Eakins Countdown: 35 Days
In 1884, the same year Gross died, J. Thomas Scharf and Thompson Westcott published their fat 3-volume History of Philadelphia. Their glowing entry on the Doctor goes on for several pages (vol. ii; pp. 1623-1625) and there’s a full-page engraved portrait. (It’s engraver, Samuel Sartain, was the son of William Sartain, one of the members of the Selecting Committee who kept The Gross Clinic out of the art display at the Centennial.) Scharf and Westcott skipped over the Eakins connection, but provided a rich and heady description of the man:
He felt that in every case he had a triple duty to perform: first, and above all, to his patient; secondly, to his pupils, and lastly to himself. … As an operator he did his work well, often brilliantly, never recklessly, or for the sake of eclat.

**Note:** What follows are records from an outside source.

Lemma rne_quot_mono n n' d : 0 < d -> n <= n' ->
  rne_quot n d <= rne_quot n' d.
Proof.
  intros Hd Hn.
  assert (Hq : n / d <= n' / d) by (apply Z.div_le_mono; lia).
  destruct (Z.eq_dec (n / d) (n' / d)) as [E|NE].
  - (* same integer part: the remainders are ordered *)
    assert (Hr : n mod d <= n' mod d).
    { pose proof (Z.div_mod n d ltac:(lia)). pose proof (Z.div_mod n' d ltac:(lia)).
      rewrite E in *. lia. }
    unfold rne_quot. rewrite E.
    destruct (Z.compare_spec (2 * (n mod d)) d);
    destruct (Z.compare_spec (2 * (n' mod d)) d);
    try destruct (Z.even (n' / d)); lia.
  - pose proof (rne_quot_range n d Hd). pose proof (rne_quot_range n' d Hd). lia.
Qed.

Lemma rne_quot_nonneg n d : 0 < d -> 0 <= n -> 0 <= rne_quot n d.
Proof.
  intros Hd Hn. rewrite <- (rne_quot_exact 0 d Hd). apply rne_quot_mono; lia.
Qed.

(** *** The rounding exponent *)

Lemma round_exp_nonneg a d : 0 <= round_exp a d.
Proof. unfold round_exp. lia. Qed.

Lemma round_exp_upper a d : 0 <= a -> 0 < d ->
  a < d * 2 ^ (round_exp a d + prec).
Proof.
  intros Ha Hd. unfold round_exp, prec.
  assert (Hq : 0 <= a / d) by (apply Z.div_pos; lia).
  assert (Hlt : a / d < 2 ^ (Z.max 0 (Z.log2 (a / d) - (53 - 1)) + 53)).
  { destruct (Z.eq_dec (a / d) 0) as [E|NE].
    - rewrite E. apply Z.pow_pos_nonneg; lia.
    - pose proof (Z.log2_spec (a / d) ltac:(lia)) as [_ H].
      eapply Z.lt_le_trans; [exact H|].
      apply Z.pow_le_mono_r; lia. }
  set (K := 2 ^ _) in *.
  pose proof (Z.div_mod a d ltac:(lia)). pose proof (Z.mod_pos_bound a d Hd). nia.
Qed.

Lemma round_exp_lower a d : 0 <= a -> 0 < d -> 0 < round_exp a d ->
  d * 2 ^ (round_exp a d + (prec - 1)) <= a.
Proof.
  intros Ha Hd. unfold round_exp, prec. intros Hj.
  assert (Hq : 0 < a / d).
  { destruct (Z.eq_dec (a / d) 0) as [E|NE].
    - rewrite E in Hj. simpl in Hj. lia.
    - pose proof (Z.div_pos a d Ha Hd). lia. }
  pose proof (Z.log2_spec (a / d) Hq) as [H _].
  replace (Z.max 0 (Z.log2 (a / d) - (53 - 1)) + (53 - 1)) with (Z.log2 (a / d)) by lia.
  set (K := 2 ^ _) in *.
  pose proof (Z.div_mod a d ltac:(lia)). pose proof (Z.mod_pos_bound a d Hd). nia.
Qed.

Lemma round_exp_mono a a' d : 0 <= a -> 0 < d -> a <= a' ->
  round_exp a d <= round_exp a' d.
Proof.
  intros Ha Hd Hle. unfold round_exp.
  assert (a / d <= a' / d) by (apply Z.div_le_mono; lia).
  pose proof (Z.log2_le_mono (a / d) (a' / d) ltac:(lia)). lia.
Qed.


(** *** Rounding a non-negative rational *)

Lemma round_exp_scale k d : 0 < d -> round_exp (k * d) d = round_exp k 1.
Proof. intros Hd. unfold round_exp. now rewrite Z.div_mul, Z.div_1_r by lia. Qed.

Lemma round_pos_nonneg a d : 0 <= a -> 0 < d -> 0 <= round_pos a d.
Proof.
  intros Ha Hd. unfold round_pos.
  pose proof (round_exp_nonneg a d).
  apply Z.mul_nonneg_nonneg; [|apply Z.pow_nonneg; lia].
  apply rne_quot_nonneg; [|lia].
  apply Z.mul_pos_pos; [lia|apply Z.pow_pos_nonneg; lia].
Qed.

Lemma round_pos_exact k d : 0 <= k -> 0 < d -> representable k ->
  round_pos (k * d) d = k.
Proof.
  intros Hk Hd Hr. unfold representable in Hr. rewrite Z.abs_eq in Hr by lia.
  unfold round_pos. rewrite round_exp_scale by lia.
  set (j := round_exp k 1) in *.
  assert (Hp : 0 < 2 ^ j) by (apply Z.pow_pos_nonneg; [lia|apply round_exp_nonneg]).
  apply Z.div_exact in Hr; [|lia].
  set (c := k / 2 ^ j) in *.
  replace (k * d) with (c * (d * 2 ^ j)) by (rewrite Hr at 1; ring).
  rewrite rne_quot_exact by nia. lia.
Qed.

(** The mantissa kept by [round_pos] has at most 53 bits, or is [2^53]. *)
Lemma round_pos_mantissa a d : 0 <= a -> 0 < d ->
  0 <= rne_quot a (d * 2 ^ round_exp a d) <= 2 ^ prec.
Proof.
  intros Ha Hd.
  pose proof (round_exp_nonneg a d) as Hj.
  assert (Hp : 0 < 2 ^ round_exp a d) by (apply Z.pow_pos_nonneg; lia).
  assert (HD : 0 < d * 2 ^ round_exp a d) by nia.
  split; [apply rne_quot_nonneg; lia|].
  rewrite <- (rne_quot_exact (2 ^ prec) _ HD).
  apply rne_quot_mono; [lia|].
  pose proof (round_exp_upper a d Ha Hd) as H.
  rewrite Z.pow_add_r in H by (unfold prec; lia). nia.
Qed.

Lemma round_pos_mantissa_normal a d : 0 <= a -> 0 < d -> 0 < round_exp a d ->
  2 ^ (prec - 1) <= rne_quot a (d * 2 ^ round_exp a d).
Proof.
  intros Ha Hd Hj.
  assert (Hp : 0 < 2 ^ round_exp a d) by (apply Z.pow_pos_nonneg; lia).
  assert (HD : 0 < d * 2 ^ round_exp a d) by nia.
  rewrite <- (rne_quot_exact (2 ^ (prec - 1)) _ HD).
  apply rne_quot_mono; [lia|].
  pose proof (round_exp_lower a d Ha Hd Hj) as H.
  rewrite Z.pow_add_r in H by (unfold prec; lia). nia.
Qed.

Lemma round_pos_mono a a' d : 0 <= a -> 0 < d -> a <= a' ->
  round_pos a d <= round_pos a' d.
Proof.
  intros Ha Hd Hle.
  pose proof (round_exp_mono a a' d Ha Hd Hle) as Hj.
  pose proof (round_exp_nonneg a d) as Hj0.
  unfold round_pos.
  destruct (Z.eq_dec (round_exp a d) (round_exp a' d)) as [E|NE].
  - rewrite <- E. apply Z.mul_le_mono_nonneg_r; [apply Z.pow_nonneg; lia|].
    apply rne_quot_mono; [|lia].
    apply Z.mul_pos_pos; [lia|apply Z.pow_pos_nonneg; lia].
  - (* a' is rounded at a coarser exponent: a power of two lies between *)
    pose proof (round_pos_mantissa a d Ha Hd) as [_ Hu].
    pose proof (round_pos_mantissa_normal a' d ltac:(lia) Hd ltac:(lia)) as Hl.
    set (m := rne_quot a _) in *. set (m' := rne_quot a' _) in *.
    assert (Hp : 0 < 2 ^ round_exp a d) by (apply Z.pow_pos_nonneg; lia).
    replace (round_exp a' d) with (round_exp a d + 1 + (round_exp a' d - round_exp a d - 1)) by lia.
    rewrite !Z.pow_add_r by lia.
    assert (Hq : 1 <= 2 ^ (round_exp a' d - round_exp a d - 1))
      by (apply (Z.pow_le_mono_r 2 0); lia).
    set (q := 2 ^ (round_exp a' d - round_exp a d - 1)) in *.
    change (2 ^ prec) with (2 * 2 ^ (prec - 1)) in Hu.
    change (2 ^ 1) with 2.
    set (K := 2 ^ (prec - 1)) in *. set (p := 2 ^ round_exp a d) in *.
    apply Z.le_trans with (2 * K * p); [nia|].
    apply Z.le_trans with (m' * (p * 2)); [nia|].
    assert (0 <= m' * (p * 2)) by nia.
    replace (m' * (p * 2 * q)) with (m' * (p * 2) * q) by ring. nia.
Qed.

Lemma representable_scaled m t : 0 <= m <= 2 ^ prec -> 0 <= t ->
  representable (m * 2 ^ t).
Proof.
  intros Hm Ht. unfold representable.
  assert (Hp : 0 < 2 ^ t) by (apply Z.pow_pos_nonneg; lia).
  rewrite Z.abs_eq by nia.
  destruct (Z.eq_dec m 0) as [->|Hm0]; [now rewrite Z.mul_0_l, Zmod_0_l|].
  unfold round_exp. rewrite Z.div_1_r, Z.log2_mul_pow2 by lia.
  destruct (Z.eq_dec m (2 ^ prec)) as [->|Hne].
  - change (Z.log2 (2 ^ prec)) with 53. unfold prec.
    replace (Z.max 0 (t + 53 - (53 - 1))) with (t + 1) by lia.
    replace (2 ^ 53 * 2 ^ t) with (2 ^ 52 * 2 ^ (t + 1))
      by (rewrite (Z.pow_add_r 2 t 1) by lia; ring).
    apply Z.mod_mul. apply Z.pow_nonzero; lia.
  - assert (Hl : Z.log2 m < prec) by (apply Z.log2_lt_pow2; lia).
    pose proof (Z.log2_nonneg m).
    set (e := Z.max 0 (t + Z.log2 m - (prec - 1))).
    assert (He : 0 <= e <= t) by (unfold e, prec in *; lia).
    replace (m * 2 ^ t) with (m * 2 ^ (t - e) * 2 ^ e)
      by (rewrite <- Z.mul_assoc, <- Z.pow_add_r by lia; f_equal; f_equal; lia).
    apply Z.mod_mul. apply Z.pow_nonzero; lia.
Qed.

Lemma round_pos_representable a d : 0 <= a -> 0 < d ->
  representable (round_pos a d).
Proof.
  intros Ha Hd. unfold round_pos.
  apply representable_scaled;
    [apply round_pos_mantissa; lia | apply round_exp_nonneg].
Qed.

(** Rounding never crosses a representable number. *)
Lemma round_pos_lower_bound k a d : 0 <= k -> 0 < d -> representable k ->
  k * d <= a -> k <= round_pos a d.
Proof.
  intros Hk Hd Hr Hle. rewrite <- (round_pos_exact k d Hk Hd Hr).
  apply round_pos_mono; nia.
Qed.

Lemma round_pos_upper_bound k a d : 0 <= a -> 0 < d -> representable k ->
  a <= k * d -> round_pos a d <= k.
Proof.
  intros Ha Hd Hr Hle. assert (0 <= k) by nia.
  rewrite <- (round_pos_exact k d ltac:(lia) Hd Hr).
  apply round_pos_mono; nia.
Qed.

(** In the normal range the result exceeds the exact quotient by at most
    one part in [2^53]. *)
Lemma round_pos_relative a d : 0 < d -> d * 2 ^ (prec - 1) <= a ->
  round_pos a d * d * 2 ^ prec <= a * (2 ^ prec + 1).
Proof.
  intros Hd Hn.
  assert (Ha : 0 <= a) by (assert (0 < 2 ^ (prec - 1)) by (apply Z.pow_pos_nonneg; unfold prec; lia); nia).
  unfold round_pos.
  pose proof (round_exp_nonneg a d) as Hj.
  set (j := round_exp a d) in *.
  assert (Hp : 0 < 2 ^ j) by (apply Z.pow_pos_nonneg; lia).
  assert (HD : 0 < d * 2 ^ j) by nia.
  pose proof (rne_quot_half a _ HD) as Hh.
  set (m := rne_quot a _) in *.
  assert (HN : d * 2 ^ j * 2 ^ (prec - 1) <= a).
  { destruct (Z.eq_dec j 0) as [E|NE].
    - rewrite E. change (2 ^ 0) with 1. lia.
    - pose proof (round_exp_lower a d Ha Hd ltac:(fold j; lia)) as H.
      fold j in H. rewrite Z.pow_add_r in H by (unfold prec; lia). lia. }
  change (2 ^ prec) with (2 * 2 ^ (prec - 1)).
  set (K := 2 ^ (prec - 1)) in *. set (D := d * 2 ^ j) in *.
  replace (m * 2 ^ j * d) with (m * D) by (unfold D; ring).
  assert (0 < K) by (apply Z.pow_pos_nonneg; unfold prec; lia).
  assert (2 * (m * D - a) <= D) by lia.
  nia.
Qed.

It is his boast that he never lost a patient on the table. … His favorite operation is the lateral, performed with the knife, guided by an ordinary staff. He was always cool and self-possessed. No man ever saw his hand tremble, or his eye express fear. His knowledge of topographical anatomy never fails him, and this knowledge is one of the causes of his self possession in the use of the knife.” Dr. Gross can be justly dominated one of Philadelphia’s most distinguished citizens, as he is one of America’s most famous physicians. Whether as surgeon, author, or lecturer, his individuality has been strongly impressed upon the history of the country’s progress and broadening thought. He has not simply kept pace with the advanced stride of scientific research, he has been the intrepid pioneer into many other unexplored regions. As a result, the technical and general literature of the century has not only been enriched, but the heart of humanity has been made much happier. With him, science and philanthropy have been handmaidens.